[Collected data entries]
····················
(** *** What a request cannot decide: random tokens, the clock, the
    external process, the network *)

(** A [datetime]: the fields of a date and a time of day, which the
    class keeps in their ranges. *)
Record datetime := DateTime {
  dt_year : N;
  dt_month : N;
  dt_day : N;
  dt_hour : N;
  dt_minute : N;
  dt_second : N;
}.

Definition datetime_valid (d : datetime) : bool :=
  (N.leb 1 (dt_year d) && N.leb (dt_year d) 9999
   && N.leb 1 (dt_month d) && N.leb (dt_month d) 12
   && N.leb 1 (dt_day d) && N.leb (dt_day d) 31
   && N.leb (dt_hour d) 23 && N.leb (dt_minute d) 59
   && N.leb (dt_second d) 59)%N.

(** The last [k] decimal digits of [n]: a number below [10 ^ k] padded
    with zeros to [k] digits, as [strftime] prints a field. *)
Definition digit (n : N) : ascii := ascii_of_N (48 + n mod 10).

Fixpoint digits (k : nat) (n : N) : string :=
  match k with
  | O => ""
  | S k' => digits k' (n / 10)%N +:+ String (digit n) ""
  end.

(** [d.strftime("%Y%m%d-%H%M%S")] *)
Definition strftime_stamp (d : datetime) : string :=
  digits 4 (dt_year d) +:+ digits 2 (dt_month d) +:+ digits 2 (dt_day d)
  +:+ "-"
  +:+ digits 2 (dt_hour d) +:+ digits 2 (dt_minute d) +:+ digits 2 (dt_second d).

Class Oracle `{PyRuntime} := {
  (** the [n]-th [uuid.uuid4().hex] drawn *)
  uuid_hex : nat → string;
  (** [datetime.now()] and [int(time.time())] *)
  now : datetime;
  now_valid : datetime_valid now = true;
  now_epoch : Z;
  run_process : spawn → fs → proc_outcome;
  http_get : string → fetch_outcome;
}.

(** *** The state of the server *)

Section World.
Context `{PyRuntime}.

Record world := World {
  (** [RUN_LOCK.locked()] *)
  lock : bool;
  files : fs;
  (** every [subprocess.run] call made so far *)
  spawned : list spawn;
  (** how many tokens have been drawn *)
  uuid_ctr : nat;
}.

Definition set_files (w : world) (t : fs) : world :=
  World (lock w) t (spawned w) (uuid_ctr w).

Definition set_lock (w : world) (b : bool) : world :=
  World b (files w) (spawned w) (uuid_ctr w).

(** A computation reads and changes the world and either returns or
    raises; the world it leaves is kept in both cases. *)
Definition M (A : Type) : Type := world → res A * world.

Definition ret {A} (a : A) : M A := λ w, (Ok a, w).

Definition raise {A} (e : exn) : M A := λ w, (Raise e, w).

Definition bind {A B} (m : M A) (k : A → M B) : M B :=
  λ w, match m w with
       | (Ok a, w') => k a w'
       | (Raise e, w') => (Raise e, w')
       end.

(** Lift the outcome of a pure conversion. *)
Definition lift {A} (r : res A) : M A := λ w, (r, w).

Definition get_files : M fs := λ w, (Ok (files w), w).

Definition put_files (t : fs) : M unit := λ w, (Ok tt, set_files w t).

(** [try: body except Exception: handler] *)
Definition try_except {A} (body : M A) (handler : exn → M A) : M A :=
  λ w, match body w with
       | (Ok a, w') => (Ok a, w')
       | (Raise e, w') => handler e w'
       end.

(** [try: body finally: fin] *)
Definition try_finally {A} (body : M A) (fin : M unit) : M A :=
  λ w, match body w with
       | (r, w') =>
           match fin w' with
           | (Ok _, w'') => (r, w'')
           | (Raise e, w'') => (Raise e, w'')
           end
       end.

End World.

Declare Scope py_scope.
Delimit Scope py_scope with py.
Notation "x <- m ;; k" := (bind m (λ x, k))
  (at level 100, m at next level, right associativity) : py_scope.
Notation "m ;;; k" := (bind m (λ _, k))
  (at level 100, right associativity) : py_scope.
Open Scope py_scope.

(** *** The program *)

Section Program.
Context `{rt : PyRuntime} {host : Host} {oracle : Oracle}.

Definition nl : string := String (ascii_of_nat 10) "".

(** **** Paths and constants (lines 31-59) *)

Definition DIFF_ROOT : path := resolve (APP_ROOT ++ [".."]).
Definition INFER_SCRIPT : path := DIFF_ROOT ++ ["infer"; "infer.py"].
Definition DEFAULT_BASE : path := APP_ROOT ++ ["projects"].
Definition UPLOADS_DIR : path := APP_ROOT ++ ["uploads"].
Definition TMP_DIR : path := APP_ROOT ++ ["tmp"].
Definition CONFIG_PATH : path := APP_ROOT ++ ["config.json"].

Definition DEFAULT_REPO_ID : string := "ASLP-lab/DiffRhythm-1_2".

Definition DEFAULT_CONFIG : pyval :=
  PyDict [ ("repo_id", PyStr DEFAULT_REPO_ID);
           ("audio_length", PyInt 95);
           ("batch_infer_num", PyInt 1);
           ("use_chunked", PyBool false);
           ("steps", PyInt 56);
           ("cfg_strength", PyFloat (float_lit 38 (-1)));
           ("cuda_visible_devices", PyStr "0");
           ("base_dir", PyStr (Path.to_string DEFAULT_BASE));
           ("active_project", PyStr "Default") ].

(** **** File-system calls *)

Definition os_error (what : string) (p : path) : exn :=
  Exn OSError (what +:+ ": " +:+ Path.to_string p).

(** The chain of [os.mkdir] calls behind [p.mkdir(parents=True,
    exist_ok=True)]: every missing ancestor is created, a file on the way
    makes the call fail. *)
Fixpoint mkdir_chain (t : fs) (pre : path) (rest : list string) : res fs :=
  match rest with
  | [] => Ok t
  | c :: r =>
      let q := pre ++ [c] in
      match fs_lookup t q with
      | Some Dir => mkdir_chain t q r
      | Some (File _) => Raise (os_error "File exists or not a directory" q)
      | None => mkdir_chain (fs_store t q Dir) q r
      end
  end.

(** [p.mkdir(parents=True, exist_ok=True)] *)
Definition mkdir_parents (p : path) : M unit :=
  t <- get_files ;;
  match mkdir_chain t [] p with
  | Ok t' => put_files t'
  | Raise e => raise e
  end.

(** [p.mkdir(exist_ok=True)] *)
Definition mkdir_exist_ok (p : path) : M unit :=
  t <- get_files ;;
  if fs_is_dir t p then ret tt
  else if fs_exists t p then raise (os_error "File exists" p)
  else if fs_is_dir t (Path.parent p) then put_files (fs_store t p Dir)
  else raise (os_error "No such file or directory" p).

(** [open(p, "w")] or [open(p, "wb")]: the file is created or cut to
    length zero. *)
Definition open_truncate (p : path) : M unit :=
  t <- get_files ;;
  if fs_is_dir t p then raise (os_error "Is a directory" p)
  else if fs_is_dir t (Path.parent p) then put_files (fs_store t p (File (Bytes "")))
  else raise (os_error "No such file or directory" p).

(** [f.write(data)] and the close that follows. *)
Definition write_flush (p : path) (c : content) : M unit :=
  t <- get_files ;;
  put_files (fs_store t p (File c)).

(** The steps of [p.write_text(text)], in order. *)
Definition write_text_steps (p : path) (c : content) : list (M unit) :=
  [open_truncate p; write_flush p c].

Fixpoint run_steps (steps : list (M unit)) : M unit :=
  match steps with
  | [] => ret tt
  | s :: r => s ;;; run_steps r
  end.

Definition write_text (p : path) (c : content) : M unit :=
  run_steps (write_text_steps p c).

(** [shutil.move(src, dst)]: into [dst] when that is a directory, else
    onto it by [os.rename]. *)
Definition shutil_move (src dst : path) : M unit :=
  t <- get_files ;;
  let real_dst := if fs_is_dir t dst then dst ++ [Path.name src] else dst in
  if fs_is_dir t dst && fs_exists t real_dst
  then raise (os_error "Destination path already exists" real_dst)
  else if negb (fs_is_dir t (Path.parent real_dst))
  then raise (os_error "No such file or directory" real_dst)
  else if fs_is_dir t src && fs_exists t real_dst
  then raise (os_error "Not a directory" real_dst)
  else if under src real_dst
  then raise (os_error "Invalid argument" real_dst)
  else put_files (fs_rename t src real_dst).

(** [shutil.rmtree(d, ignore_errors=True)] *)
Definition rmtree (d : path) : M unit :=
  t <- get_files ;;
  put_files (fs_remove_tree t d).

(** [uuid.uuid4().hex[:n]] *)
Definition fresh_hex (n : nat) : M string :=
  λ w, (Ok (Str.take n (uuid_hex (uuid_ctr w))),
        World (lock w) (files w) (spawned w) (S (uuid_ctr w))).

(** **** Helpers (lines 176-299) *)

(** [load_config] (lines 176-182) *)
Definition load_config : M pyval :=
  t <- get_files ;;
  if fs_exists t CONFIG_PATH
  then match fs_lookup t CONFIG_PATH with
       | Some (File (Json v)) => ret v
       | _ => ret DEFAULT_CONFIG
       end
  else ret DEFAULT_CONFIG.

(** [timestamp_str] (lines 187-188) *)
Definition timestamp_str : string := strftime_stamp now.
····················
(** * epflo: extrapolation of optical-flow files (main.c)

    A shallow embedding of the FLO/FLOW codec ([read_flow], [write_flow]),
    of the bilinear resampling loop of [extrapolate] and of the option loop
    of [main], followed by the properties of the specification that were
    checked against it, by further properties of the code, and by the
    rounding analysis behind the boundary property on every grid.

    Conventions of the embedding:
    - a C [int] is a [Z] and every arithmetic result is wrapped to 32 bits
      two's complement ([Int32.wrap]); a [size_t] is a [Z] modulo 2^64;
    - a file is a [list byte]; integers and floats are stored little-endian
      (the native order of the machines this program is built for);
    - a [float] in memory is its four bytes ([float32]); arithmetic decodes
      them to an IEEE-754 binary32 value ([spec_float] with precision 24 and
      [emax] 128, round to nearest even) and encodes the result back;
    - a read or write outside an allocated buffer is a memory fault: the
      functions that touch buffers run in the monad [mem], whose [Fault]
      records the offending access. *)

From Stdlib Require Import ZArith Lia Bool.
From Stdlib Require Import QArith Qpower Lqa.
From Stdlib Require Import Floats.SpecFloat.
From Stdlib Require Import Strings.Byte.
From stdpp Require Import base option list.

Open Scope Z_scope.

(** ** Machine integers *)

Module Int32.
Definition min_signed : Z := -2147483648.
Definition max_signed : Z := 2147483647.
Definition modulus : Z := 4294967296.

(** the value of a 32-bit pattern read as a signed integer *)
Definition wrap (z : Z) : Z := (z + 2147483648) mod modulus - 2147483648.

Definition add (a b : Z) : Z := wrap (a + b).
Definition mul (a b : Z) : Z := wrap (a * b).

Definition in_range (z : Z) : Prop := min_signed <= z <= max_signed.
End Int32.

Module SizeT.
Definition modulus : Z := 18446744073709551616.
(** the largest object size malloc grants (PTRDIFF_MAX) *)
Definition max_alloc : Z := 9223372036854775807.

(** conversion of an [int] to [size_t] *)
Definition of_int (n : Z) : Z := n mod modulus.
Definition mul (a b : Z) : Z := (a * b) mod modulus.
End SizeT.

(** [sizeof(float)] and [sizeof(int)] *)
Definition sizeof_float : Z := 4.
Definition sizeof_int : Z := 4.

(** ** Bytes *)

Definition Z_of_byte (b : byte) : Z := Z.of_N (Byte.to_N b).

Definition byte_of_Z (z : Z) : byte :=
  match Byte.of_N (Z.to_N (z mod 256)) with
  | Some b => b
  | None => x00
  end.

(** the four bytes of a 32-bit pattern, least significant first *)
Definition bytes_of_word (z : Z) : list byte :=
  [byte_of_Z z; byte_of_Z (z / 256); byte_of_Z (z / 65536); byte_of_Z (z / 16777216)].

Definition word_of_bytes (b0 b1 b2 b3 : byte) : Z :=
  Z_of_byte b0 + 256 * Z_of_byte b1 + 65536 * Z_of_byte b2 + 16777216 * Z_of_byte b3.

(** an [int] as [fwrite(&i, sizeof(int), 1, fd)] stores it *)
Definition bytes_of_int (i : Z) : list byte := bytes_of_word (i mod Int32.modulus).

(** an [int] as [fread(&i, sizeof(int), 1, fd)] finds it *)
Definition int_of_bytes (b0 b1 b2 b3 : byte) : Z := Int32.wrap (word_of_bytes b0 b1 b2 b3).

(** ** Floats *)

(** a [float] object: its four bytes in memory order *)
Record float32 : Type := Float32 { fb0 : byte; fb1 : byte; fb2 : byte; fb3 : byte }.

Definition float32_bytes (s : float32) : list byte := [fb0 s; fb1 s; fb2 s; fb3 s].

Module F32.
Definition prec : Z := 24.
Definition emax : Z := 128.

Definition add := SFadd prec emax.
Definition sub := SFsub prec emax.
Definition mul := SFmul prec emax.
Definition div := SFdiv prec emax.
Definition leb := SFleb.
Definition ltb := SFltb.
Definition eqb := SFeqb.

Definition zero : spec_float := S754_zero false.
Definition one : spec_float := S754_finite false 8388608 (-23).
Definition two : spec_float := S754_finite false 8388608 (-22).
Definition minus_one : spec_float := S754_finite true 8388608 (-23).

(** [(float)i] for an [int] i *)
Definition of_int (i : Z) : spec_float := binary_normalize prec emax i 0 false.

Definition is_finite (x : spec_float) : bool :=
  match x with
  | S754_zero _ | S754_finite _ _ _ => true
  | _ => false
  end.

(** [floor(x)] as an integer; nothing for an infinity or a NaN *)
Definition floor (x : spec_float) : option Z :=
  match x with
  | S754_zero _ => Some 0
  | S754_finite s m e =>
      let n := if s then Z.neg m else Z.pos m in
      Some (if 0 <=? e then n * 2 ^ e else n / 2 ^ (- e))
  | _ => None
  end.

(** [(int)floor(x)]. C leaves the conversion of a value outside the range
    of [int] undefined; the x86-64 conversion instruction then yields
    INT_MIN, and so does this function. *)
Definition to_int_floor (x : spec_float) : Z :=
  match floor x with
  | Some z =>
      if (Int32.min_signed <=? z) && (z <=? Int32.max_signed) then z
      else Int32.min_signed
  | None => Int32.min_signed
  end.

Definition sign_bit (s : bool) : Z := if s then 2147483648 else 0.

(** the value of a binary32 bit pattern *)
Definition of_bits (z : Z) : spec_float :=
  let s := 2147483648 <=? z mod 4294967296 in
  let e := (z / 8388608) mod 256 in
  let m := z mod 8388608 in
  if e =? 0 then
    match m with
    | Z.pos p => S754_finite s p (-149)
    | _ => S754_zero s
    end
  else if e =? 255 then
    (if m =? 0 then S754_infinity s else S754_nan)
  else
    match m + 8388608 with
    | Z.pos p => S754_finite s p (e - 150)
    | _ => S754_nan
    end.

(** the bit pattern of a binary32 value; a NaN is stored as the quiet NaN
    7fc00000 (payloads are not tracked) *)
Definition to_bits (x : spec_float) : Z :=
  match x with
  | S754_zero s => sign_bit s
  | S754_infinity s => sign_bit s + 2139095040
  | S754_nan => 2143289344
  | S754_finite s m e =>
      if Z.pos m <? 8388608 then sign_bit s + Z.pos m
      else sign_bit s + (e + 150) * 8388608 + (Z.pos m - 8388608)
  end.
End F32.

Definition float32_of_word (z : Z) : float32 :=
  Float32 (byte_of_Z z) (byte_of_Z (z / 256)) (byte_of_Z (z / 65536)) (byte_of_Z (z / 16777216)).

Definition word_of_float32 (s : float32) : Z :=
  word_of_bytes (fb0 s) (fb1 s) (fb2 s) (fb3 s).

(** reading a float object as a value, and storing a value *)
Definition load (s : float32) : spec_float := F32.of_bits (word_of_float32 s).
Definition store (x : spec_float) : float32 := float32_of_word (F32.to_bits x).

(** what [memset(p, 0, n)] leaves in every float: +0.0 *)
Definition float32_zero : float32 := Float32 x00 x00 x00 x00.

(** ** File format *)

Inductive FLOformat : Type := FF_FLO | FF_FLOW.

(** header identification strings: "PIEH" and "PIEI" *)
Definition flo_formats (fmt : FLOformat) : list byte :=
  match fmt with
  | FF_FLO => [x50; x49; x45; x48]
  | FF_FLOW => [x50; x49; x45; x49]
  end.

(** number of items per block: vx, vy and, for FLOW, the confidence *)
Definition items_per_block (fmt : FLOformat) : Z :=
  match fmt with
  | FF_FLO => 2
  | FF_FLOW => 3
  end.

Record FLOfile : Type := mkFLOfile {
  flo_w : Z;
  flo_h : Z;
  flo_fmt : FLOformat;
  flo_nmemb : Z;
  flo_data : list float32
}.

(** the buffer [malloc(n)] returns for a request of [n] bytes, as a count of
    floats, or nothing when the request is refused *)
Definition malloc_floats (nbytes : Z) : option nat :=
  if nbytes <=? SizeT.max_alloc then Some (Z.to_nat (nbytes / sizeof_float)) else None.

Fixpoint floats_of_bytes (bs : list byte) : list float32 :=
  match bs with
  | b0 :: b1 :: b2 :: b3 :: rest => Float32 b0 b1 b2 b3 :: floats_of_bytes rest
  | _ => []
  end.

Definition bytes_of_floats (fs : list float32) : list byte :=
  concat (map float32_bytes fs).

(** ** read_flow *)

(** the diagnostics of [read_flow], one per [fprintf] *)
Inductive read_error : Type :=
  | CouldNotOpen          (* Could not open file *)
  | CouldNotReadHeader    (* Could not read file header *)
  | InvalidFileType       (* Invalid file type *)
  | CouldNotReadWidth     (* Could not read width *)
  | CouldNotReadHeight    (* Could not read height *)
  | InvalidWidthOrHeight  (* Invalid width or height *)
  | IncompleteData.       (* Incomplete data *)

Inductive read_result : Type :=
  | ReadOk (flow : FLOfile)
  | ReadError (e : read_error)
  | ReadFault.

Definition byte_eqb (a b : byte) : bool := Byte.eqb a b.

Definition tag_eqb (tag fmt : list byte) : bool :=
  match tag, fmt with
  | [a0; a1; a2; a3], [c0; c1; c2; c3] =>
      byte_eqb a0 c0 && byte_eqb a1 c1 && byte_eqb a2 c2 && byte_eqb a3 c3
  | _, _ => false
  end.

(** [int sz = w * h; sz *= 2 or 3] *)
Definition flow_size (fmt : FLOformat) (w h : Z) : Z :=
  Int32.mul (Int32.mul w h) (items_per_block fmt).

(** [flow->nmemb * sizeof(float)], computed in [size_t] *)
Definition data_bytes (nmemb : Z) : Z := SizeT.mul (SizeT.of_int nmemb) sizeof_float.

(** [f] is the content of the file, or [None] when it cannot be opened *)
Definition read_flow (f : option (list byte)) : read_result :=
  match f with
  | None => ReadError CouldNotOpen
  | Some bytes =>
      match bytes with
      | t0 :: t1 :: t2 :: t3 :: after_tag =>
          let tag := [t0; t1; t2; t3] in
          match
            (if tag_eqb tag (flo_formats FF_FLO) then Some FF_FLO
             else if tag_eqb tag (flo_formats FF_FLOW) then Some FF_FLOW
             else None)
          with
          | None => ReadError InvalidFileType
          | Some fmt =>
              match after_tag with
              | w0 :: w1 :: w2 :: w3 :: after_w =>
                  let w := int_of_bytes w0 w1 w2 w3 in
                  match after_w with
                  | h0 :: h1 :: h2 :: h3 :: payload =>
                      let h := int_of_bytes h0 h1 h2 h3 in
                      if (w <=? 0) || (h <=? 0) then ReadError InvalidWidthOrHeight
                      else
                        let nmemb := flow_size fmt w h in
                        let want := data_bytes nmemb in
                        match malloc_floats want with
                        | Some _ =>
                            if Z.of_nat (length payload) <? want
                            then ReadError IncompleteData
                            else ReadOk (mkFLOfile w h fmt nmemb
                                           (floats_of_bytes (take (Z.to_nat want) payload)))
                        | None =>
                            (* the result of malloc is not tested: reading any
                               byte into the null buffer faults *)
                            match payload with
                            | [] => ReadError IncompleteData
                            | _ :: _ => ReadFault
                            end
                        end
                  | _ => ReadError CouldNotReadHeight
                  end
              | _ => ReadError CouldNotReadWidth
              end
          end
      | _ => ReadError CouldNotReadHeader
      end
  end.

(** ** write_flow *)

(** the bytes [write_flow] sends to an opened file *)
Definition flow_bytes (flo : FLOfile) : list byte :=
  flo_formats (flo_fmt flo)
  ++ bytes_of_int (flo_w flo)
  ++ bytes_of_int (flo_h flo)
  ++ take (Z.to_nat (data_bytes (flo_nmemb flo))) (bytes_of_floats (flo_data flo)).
····················
WHAT TO WORK ON - What lines of the data contain the string "None"? List them.

COMPLETED EXERCISE -
      | None => mkdir_chain (fs_store t q Dir) q r
  | None => x00
  | _ => None
  | None => Int32.min_signed
  if nbytes <=? SizeT.max_alloc then Some (Z.to_nat (nbytes / sizeof_float)) else None.
(** [f] is the content of the file, or [None] when it cannot be opened *)
  | None => ReadError CouldNotOpen
             else None)
          | None => ReadError InvalidFileType
                        | None =>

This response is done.